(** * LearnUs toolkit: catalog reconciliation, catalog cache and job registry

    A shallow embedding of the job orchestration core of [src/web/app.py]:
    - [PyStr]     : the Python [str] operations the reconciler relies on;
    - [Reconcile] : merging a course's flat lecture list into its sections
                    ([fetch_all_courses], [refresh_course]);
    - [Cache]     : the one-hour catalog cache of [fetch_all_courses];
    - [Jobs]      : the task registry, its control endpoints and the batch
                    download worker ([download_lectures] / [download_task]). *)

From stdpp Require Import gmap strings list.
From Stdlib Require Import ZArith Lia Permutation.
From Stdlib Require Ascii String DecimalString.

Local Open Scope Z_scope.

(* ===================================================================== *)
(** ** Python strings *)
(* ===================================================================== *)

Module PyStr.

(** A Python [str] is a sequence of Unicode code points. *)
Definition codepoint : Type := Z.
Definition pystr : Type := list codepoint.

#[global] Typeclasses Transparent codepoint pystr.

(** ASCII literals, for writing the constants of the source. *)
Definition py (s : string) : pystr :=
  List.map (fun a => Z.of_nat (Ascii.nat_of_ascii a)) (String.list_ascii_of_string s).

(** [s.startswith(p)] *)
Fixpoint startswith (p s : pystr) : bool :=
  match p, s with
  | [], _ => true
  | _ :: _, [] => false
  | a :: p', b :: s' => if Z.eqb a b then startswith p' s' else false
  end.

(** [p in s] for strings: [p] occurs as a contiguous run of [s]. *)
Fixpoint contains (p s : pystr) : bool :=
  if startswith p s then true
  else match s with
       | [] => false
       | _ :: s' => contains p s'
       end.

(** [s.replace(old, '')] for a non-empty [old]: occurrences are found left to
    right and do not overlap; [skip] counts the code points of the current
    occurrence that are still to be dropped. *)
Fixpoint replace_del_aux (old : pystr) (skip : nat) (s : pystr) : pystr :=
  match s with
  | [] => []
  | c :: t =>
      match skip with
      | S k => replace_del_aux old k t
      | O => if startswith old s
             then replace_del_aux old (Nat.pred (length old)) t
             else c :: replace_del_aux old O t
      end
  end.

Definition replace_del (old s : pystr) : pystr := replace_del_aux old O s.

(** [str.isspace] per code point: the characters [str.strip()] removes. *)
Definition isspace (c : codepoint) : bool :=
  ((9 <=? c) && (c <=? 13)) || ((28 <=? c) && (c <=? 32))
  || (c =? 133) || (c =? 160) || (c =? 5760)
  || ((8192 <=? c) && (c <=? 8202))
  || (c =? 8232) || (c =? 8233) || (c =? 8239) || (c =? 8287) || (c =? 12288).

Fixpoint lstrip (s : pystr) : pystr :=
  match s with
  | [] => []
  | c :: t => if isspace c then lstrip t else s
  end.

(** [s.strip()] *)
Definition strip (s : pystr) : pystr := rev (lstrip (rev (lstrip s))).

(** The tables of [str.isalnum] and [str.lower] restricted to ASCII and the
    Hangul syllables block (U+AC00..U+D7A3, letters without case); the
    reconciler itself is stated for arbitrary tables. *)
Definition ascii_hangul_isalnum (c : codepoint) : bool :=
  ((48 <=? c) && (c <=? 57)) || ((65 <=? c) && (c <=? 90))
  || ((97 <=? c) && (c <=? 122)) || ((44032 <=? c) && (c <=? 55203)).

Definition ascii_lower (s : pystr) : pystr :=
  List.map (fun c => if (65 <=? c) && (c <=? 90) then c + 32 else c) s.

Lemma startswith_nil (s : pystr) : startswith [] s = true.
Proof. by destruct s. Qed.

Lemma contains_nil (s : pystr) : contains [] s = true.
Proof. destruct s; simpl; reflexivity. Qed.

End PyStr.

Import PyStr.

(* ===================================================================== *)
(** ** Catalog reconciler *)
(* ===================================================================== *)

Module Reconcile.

========

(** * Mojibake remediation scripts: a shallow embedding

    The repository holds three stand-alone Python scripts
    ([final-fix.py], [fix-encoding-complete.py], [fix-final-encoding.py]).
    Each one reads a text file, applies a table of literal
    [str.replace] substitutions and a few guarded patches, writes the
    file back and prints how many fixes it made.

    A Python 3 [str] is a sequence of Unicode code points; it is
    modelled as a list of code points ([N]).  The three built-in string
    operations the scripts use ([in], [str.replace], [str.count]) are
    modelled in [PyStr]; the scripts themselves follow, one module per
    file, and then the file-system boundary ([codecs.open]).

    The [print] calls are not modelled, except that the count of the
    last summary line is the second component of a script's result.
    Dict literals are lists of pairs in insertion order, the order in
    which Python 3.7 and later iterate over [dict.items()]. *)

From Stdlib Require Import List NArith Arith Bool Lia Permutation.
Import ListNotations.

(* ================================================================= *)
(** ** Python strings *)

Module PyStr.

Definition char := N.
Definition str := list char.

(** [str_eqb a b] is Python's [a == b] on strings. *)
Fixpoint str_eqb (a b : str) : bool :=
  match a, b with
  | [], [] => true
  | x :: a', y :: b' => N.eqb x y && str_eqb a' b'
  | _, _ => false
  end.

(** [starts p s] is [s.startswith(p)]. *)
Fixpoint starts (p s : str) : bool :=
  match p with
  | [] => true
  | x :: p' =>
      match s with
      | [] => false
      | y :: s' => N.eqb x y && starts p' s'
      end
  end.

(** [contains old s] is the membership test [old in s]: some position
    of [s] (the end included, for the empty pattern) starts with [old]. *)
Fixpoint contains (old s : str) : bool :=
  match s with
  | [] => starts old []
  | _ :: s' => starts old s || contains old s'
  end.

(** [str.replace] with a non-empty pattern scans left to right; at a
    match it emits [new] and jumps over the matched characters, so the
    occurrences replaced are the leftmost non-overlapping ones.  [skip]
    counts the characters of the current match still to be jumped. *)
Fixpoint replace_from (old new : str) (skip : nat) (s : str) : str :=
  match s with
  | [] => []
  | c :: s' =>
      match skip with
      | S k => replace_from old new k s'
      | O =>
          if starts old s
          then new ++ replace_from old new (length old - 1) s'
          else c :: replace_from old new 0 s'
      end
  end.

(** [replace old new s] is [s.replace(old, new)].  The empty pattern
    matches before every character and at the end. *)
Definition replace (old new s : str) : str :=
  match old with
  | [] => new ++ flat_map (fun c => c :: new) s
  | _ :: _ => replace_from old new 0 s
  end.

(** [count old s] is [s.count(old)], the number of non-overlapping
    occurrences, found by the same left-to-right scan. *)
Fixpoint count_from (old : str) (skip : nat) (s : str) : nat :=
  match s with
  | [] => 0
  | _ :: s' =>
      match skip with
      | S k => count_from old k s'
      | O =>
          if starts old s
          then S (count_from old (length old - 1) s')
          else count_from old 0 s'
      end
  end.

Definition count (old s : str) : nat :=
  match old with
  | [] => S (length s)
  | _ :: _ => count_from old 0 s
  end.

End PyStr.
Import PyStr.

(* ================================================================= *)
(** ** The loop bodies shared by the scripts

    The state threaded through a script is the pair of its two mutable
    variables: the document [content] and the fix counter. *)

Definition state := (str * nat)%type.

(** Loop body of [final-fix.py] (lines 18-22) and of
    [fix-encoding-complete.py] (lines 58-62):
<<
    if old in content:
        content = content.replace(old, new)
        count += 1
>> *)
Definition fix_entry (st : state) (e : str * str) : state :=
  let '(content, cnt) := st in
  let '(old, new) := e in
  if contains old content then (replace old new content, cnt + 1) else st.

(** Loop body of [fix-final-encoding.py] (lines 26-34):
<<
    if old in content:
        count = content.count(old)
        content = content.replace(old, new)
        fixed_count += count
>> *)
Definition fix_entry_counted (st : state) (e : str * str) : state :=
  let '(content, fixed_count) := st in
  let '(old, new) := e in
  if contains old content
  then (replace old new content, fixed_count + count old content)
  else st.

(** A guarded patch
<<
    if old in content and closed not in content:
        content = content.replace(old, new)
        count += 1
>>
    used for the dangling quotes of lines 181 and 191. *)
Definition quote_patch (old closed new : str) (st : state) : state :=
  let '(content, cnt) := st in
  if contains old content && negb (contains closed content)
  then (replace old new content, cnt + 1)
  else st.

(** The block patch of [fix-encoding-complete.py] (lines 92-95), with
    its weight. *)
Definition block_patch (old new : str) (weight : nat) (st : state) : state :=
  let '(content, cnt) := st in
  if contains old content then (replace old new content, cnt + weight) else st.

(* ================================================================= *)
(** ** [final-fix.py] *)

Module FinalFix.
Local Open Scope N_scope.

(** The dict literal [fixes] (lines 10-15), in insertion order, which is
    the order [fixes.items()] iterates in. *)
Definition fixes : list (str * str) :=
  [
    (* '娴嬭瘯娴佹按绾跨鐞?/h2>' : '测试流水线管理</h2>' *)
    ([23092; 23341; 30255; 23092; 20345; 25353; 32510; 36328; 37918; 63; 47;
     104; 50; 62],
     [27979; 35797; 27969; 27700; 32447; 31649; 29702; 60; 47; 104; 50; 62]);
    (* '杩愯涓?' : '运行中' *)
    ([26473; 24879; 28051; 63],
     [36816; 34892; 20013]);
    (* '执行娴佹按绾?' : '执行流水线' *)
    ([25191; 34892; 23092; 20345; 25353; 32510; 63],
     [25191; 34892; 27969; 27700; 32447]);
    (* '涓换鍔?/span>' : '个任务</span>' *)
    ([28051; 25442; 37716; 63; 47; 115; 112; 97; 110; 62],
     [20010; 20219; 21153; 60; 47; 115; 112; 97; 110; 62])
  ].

========

ACTIVITY: Each line above that has the word "Local" must be copied.

SOLUTION:
Local Open Scope Z_scope.
Local Open Scope N_scope.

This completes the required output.